→ **Directions for this task**: Find the line with "(** A multicast" in the entries below, then reproduce it and every line after it down to and including the line with "clients whose room", exactly.

→ **Stored data**:
================================
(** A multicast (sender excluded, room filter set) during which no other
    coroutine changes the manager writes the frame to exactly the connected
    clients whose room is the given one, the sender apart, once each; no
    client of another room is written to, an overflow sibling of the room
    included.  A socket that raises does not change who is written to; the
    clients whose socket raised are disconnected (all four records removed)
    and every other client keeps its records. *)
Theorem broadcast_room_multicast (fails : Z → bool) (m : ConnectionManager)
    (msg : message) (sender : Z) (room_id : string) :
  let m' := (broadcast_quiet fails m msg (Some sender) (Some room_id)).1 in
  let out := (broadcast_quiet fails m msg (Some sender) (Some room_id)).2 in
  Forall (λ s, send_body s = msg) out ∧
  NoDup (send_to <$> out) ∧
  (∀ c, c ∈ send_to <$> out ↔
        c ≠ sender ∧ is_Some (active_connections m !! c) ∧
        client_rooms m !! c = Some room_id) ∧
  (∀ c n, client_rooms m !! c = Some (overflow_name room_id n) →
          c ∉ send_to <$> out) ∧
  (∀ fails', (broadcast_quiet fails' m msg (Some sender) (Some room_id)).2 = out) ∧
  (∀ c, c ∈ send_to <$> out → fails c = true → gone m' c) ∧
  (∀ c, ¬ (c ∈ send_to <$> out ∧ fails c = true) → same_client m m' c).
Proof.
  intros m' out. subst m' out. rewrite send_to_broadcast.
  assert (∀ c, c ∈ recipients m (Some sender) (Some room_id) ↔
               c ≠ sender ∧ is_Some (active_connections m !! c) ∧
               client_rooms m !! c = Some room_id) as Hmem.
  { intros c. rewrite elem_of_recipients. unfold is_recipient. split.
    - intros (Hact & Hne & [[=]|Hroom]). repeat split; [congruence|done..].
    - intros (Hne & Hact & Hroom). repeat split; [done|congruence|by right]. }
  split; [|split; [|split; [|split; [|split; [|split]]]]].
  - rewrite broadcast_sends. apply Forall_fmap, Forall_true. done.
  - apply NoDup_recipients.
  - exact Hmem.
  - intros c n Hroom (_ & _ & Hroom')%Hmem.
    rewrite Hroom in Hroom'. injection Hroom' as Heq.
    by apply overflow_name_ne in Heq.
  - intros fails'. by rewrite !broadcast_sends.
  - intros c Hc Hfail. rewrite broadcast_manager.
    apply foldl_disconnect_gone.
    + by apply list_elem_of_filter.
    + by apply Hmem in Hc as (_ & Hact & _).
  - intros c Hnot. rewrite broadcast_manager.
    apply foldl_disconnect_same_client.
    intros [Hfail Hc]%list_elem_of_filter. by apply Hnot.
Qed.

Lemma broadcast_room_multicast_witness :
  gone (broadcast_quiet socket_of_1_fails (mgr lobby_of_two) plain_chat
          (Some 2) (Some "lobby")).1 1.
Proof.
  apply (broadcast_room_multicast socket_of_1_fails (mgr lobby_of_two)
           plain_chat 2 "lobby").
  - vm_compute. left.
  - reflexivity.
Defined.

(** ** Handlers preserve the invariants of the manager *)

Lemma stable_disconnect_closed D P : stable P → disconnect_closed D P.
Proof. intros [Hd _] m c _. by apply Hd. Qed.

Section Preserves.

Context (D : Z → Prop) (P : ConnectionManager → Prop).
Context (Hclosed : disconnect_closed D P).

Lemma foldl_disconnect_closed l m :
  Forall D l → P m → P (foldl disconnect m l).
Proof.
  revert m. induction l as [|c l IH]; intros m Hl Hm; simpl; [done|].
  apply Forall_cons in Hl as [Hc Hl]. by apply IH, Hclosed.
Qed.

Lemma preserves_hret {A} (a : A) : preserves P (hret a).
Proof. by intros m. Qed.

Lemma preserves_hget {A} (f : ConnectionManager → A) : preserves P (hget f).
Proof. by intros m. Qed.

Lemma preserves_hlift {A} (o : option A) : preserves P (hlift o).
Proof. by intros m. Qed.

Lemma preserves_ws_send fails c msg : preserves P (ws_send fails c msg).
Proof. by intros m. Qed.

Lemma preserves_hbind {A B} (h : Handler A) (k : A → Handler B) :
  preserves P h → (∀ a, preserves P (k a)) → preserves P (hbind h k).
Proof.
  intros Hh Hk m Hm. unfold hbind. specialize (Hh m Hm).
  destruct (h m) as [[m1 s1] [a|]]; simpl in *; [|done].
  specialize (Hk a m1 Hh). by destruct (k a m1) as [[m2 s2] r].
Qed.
================================
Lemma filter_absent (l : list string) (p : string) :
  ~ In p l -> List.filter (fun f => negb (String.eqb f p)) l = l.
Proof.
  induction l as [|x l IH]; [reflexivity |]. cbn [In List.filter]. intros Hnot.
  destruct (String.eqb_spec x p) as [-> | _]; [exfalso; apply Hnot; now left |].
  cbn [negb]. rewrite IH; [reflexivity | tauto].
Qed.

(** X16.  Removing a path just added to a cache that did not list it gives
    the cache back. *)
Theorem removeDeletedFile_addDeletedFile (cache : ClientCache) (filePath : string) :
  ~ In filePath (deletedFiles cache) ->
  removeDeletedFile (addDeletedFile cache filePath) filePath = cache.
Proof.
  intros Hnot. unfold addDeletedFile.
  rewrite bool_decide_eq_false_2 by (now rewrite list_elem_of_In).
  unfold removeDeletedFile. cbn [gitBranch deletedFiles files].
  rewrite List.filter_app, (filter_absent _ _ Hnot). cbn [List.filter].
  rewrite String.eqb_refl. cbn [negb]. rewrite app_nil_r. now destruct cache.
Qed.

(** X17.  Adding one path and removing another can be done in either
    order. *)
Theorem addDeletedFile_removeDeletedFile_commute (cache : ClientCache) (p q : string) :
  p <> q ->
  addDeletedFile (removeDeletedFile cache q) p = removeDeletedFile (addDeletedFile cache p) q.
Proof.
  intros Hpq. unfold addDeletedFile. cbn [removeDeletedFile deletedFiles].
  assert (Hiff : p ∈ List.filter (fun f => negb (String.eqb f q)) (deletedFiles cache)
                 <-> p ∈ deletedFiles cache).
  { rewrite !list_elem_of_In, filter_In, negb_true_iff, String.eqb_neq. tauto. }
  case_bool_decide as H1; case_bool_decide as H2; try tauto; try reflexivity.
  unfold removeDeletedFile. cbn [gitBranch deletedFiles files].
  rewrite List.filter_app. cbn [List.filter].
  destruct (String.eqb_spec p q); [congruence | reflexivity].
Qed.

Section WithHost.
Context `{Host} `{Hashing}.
================================
→ **Result for this task**:
(** A multicast (sender excluded, room filter set) during which no other
    coroutine changes the manager writes the frame to exactly the connected
    clients whose room is the given one, the sender apart, once each; no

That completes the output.